JILL CHRISTMAN

Burned

I was ten and visiting my father in Connecticut when we got the news that the gas tank had dropped out of George’s truck as he drove home over the Plum Island Bridge. We’d known George—as my mother’s best friend’s boyfriend—for years, and we all agreed he was a jerk: the kind of guy who expected his woman to bring him a beer with his hoagie and keep the kids in another room. For this, she might get a slap on the ass.

But then his gas tank dropped, and by the time my brother and I got home to the island in September, my mother was
in love with George. I’m sure I rolled my eyes when my mother told me, especially if she added her stock line, which she seemed to believe every time in the glassy-eyed scrim of fresh love: I think this is it, Jill.

My warm and sexy mother was a man-magnet. The first boyfriend came on the scene when I was four or five. He was a tuna fisherman with wild red hair and sparkling blue eyes who rescued animals and brought them home in cardboard boxes: rabbits, ducks, sea gulls, even a puppy he found in a paper bag on the turnpike. This was the boyfriend we wanted to stay, but one summer he took too much peyote, saw some kind of vision in the Black Hills, sold his boat, bought a school bus with a wood stove, and—here’s the part that hurts—married my mother’s best friend (yep, the one who’d been living with pre-burn George) and drove off into the sunset to spread the word of God as Nature. Or something like that.

My poor mother. I should have been more sympathetic when she told me how George’s gas tank had dragged along the pavement, metal on rock, until the truck became a kind of two-ton flint stone and hot sparks ignited the tank. Boom.

The bridge spans the Plum Island River, and the view from the side, the green bridge arching over the salt marshes, sea birds sailing across the gray sky, is the stuff of postcards. Put a burning man in the middle of that picture. I see George walking down the bridge, arms stretched out like Frankenstein’s monster, but flaming—hair on fire, shirt on fire, pants on fire, a rigid, burning monster. Traffic stopped. No one came up the bridge to help him.


* * *


I’d never liked George and I didn’t like him more after he was burned, but my mother sure did. My mother loved him, and I’ll tell you why. George was burned on July 22
nd, the day after my father’s birthday, and the same day—here’s my mother’s miracle, the amazing thing—the very same day that my older brother, at thirteen-months old, had turned on a scalding shower and burned almost to death. But not to death. The burn doctors gave my brother a ten percent chance of survival and he took that chance. He survived, and he was a teenager with thick scars by the time George’s gas tank ignited on the Plum Island Bridge. George’s miracle was our miracle, our miracle was George’s.

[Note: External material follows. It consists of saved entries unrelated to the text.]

(** The results of the columns, in order; the first failure wins. *)
Fixpoint collect {T : Type} (rs : list (result T)) : result (list T) :=
  match rs with
  | [] => Ok []
  | Ok v :: rs' =>
      match collect rs' with
      | Ok vs => Ok (v :: vs)
      | Err e => Err e
      end
  | Err e :: _ => Err e
  end.

(** Modelled from the spec: the threshold test of step 2, the strict
    comparison [abs(coef) < threshold]. *)
Definition below (threshold c : Q) : bool :=
  negb (Qle_bool threshold (Qabs c)).

(** Modelled from the spec: the feature columns of the active set (step 1,
    the problem restricted to the currently active columns). *)
Fixpoint restrict (active : list bool) (Theta : matrix) : matrix :=
  match active, Theta with
  | true :: active', col :: Theta' => col :: restrict active' Theta'
  | false :: active', _ :: Theta' => restrict active' Theta'
  | _, _ => []
  end.

(** Modelled from the spec: the coefficients of the restricted problem put
    back at their features' positions, every inactive feature at zero. *)
Fixpoint scatter (active : list bool) (c : vector) : vector :=
  match active with
  | [] => []
  | true :: active' =>
      match c with
      | ck :: c' => ck :: scatter active' c'
      | [] => 0 :: scatter active' []
      end
  | false :: active' => 0 :: scatter active' c
  end.

(** Modelled from the spec: step 2, every coefficient below the threshold
    becomes exactly zero. *)
Definition zero_small (threshold : Q) (coef : vector) : vector :=
  map (fun c => if below threshold c then 0 else c) coef.

(** Modelled from the spec: step 3, the features whose coefficient was
    zeroed leave the active set. *)
Fixpoint prune (threshold : Q) (active : list bool) (coef : vector)
  : list bool :=
  match active, coef with
  | a :: active', c :: coef' =>
      (a && negb (below threshold c)) :: prune threshold active' coef'
  | _, _ => []
  end.

(** Modelled from the spec: step 4, the active-set pattern is unchanged from
    the previous round. *)
Fixpoint same_pattern (a b : list bool) : bool :=
  match a, b with
  | [], [] => true
  | x :: a', y :: b' => Bool.eqb x y && same_pattern a' b'
  | _, _ => false
  end.

(** Modelled from the spec: thresholding has eliminated every feature. *)
Definition none_active (active : list bool) : bool :=
  forallb negb active.

Section Solve.
(** The linear-algebra backend, an external collaborator of the optimizer:
    [ridge_solve alpha M y] minimises [||M xi - y||^2 + alpha ||xi||^2]
    over the columns [M]; [None] when the solve yields no finite
    coefficients. *)
Variable ridge_solve : Q -> matrix -> vector -> option vector.

(** Modelled from the spec: the iteration of [solve] for one target column
    [y], with the active set threaded through.  A round solves on the active
    columns (step 1), zeroes the small coefficients (step 2) and prunes the
    active set (step 3); then the stopping rule of step 4 is tested.  The
    iteration stops at a fixed point of the active set, at a fully
    eliminated column (all coefficients zero, no failure), or when the
    rounds are used up: [budget] counts the rounds still allowed after this
    one. *)
Fixpoint iterate (budget : nat) (Theta : matrix) (y : vector)
    (threshold ridge_alpha : Q) (active : list bool) : result vector :=
  match ridge_solve ridge_alpha (restrict active Theta) y with
  | None => Err SingularSystem
  | Some c =>
      let full := scatter active c in
      let coef := zero_small threshold full in
      let active' := prune threshold active full in
      if same_pattern active' active then Ok coef
      else if none_active active' then Ok coef
      else
        match budget with
        | O => Ok coef
        | S budget' => iterate budget' Theta y threshold ridge_alpha active'
        end
  end.

(** Modelled from the spec: one target column.  Every feature starts
    active; the first round is round 1, and [max_iter] is reached when
    [max_iter] rounds have been run. *)
Definition solve_column (Theta : matrix) (y : vector)
    (threshold : Q) (max_iter : nat) (ridge_alpha : Q) : result vector :=
  iterate (Nat.pred max_iter) Theta y threshold ridge_alpha
    (map (fun _ => true) Theta).

(** Modelled from the spec: [solve(Theta, Xdot, threshold, max_iter,
    ridge_alpha)], each target column of [Xdot] solved independently. *)
Definition solve (Theta Xdot : matrix) (threshold : Q) (max_iter : nat)
    (ridge_alpha : Q) : result matrix :=
  collect
    (map (fun y => solve_column Theta y threshold max_iter ridge_alpha) Xdot).

(** Modelled from the spec: the direct least-squares solve of
    [Theta xi = Xdot], one unregularized and unthresholded backend solve
    per target column on all the feature columns. *)
Definition direct_least_squares (Theta Xdot : matrix) : result matrix :=
  collect
    (map (fun y =>
            match ridge_solve 0 Theta y with
            | Some c => Ok c
            | None => Err SingularSystem
            end) Xdot).
End Solve.

(** *** A reference backend in exact arithmetic

    The normal equations [(Theta^T Theta + alpha I) xi = Theta^T y], solved
    by Gauss elimination over the rationals. *)

(** Row [i] of the augmented system, the right-hand side last. *)
Definition normal_row (alpha : Q) (Theta : matrix) (y : vector)
    (i : nat) (ci : vector) : list Q :=
  map (fun jc => if Nat.eqb i (fst jc) then dot ci (snd jc) + alpha
                 else dot ci (snd jc))
      (combine (seq 0 (length Theta)) Theta)
  ++ [dot ci y].

Definition normal_system (alpha : Q) (Theta : matrix) (y : vector)
  : list (list Q) :=
  map (fun ic => normal_row alpha Theta y (fst ic) (snd ic))
      (combine (seq 0 (length Theta)) Theta).

(** The first row whose leading entry is not zero, and the other rows. *)
Fixpoint find_pivot (rows : list (list Q))
  : option (list Q * list (list Q)) :=
  match rows with
  | [] => None
  | r :: rs =>
      match r with
      | a :: _ =>
          if Qeq_bool a 0 then
            match find_pivot rs with
            | Some (p, others) => Some (p, r :: others)
            | None => None
            end
          else Some (r, rs)
      | [] => None
      end
  end.

(** [r - b * p], componentwise. *)
Definition eliminate (b : Q) (p r : list Q) : list Q :=
  map (fun q => Qred (fst q - b * snd q)) (combine r p).

(** [k] equations in [k] unknowns, each row with [k + 1] entries. *)
Fixpoint gauss (k : nat) (rows : list (list Q)) : option vector :=
  match k with
  | O => Some []
  | S k' =>
      match find_pivot rows with
      | Some (a :: p, others) =>
          let p' := map (fun q => Qred (q / a)) p in
          let reduced := map (fun r => eliminate (hd 0 r) p' (tl r)) others in
          match gauss k' reduced with
          | Some xs => Some (Qred (last p' 0 - dot (removelast p') xs) :: xs)
          | None => None
          end
      | _ => None
      end
  end.

Definition exact_ridge (alpha : Q) (M : matrix) (y : vector) : option vector :=
  gauss (length M) (normal_system alpha M y).

(** *** A small regression problem

    Three targets on the features [1], [x], [x^2] sampled at
    [x = 0, 1, 2, 3]. *)
Definition Theta_example : matrix := [[1; 1; 1; 1]; [0; 1; 2; 3]; [0; 1; 4; 9]].
Definition Xdot_example : matrix :=
  [[1; 3; 5; 7]; [0; 1; 4; 9]; [1 # 10; 2; 4; 5]].

End SparseOptimizer.

(* ================================================================= *)
(** ** The Lorenz equations as the recovery scenario states them *)

(** The degree-2 polynomial library on a 3-dimensional state, in the order
    constant, linear terms, products of two (combinations with repetition),
    and the coefficients of the Lorenz system with [sigma = 10], [rho = 28],
    [beta = 8/3] on those features: [-10, 10] for the first equation,
    [28, -1, -1] for the second, [-8/3, 1] for the third, zero elsewhere. *)
Module GroundTruth.

Definition poly2_features (x y z : Q) : list Q :=
  [1; x; y; z; x * x; x * y; x * z; y * y; y * z; z * z].

Definition lorenz_coefficients : list (list Q) :=
  [ [0; -10; 10; 0;        0; 0; 0;  0; 0; 0];
    [0; 28;  -1; 0;        0; 0; -1; 0; 0; 0];
    [0; 0;   0;  -(8 # 3); 0; 1; 0;  0; 0; 0] ].

(** [Theta(x) . Xi], one entry per state dimension. *)
Definition model_rhs (x y z : Q) : list Q :=
  map (Linear.dot (poly2_features x y z)) lorenz_coefficients.

End GroundTruth.

(* ================================================================= *)
(** ** The Lorenz vector field in exact arithmetic *)

(** Quantities used to state what the vector field computed by [lorenz]
    does on rational states. *)
Module Dynamics.

(** The reflection [(x, y, z) -> (-x, -y, z)] through the [z] axis. *)
Definition reflect (v : list Q) : list Q :=
  match v with
  | [a; b; c] => [- a; - b; c]
  | _ => v
  end.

“He’s a changed man,” my mother said when she told us George and his big-balled tomcat, Fritz, would be moving in. She believed, literally, that George had seen the light and because of the trick with the dates—
July 22nd! Can you believe it? July 22nd!—the light must have something to do with us. My mother moved George in with us in order that we all might live just that much closer to the flame.

* * *


There are some flames that do not go out, right? The Olympic torch, for one. And, of course, the many so-called eternal flames, right? Except nothing of this world is eternal. Even with the constantly zapping nozzle spark, Catholic schoolkids managed to douse JFK’s flame on his Arlington Cemetery grave with holy water, of all things, and the Arc De Triomphe flame in Paris (set burning for fallen soldiers in 1921) was extinguished in 1998 by a drunken soccer fan. He pissed on the flame.

* * *


Thirty years after George’s burning, my mother lives alone.
Some miracles, apparently, cannot be shared.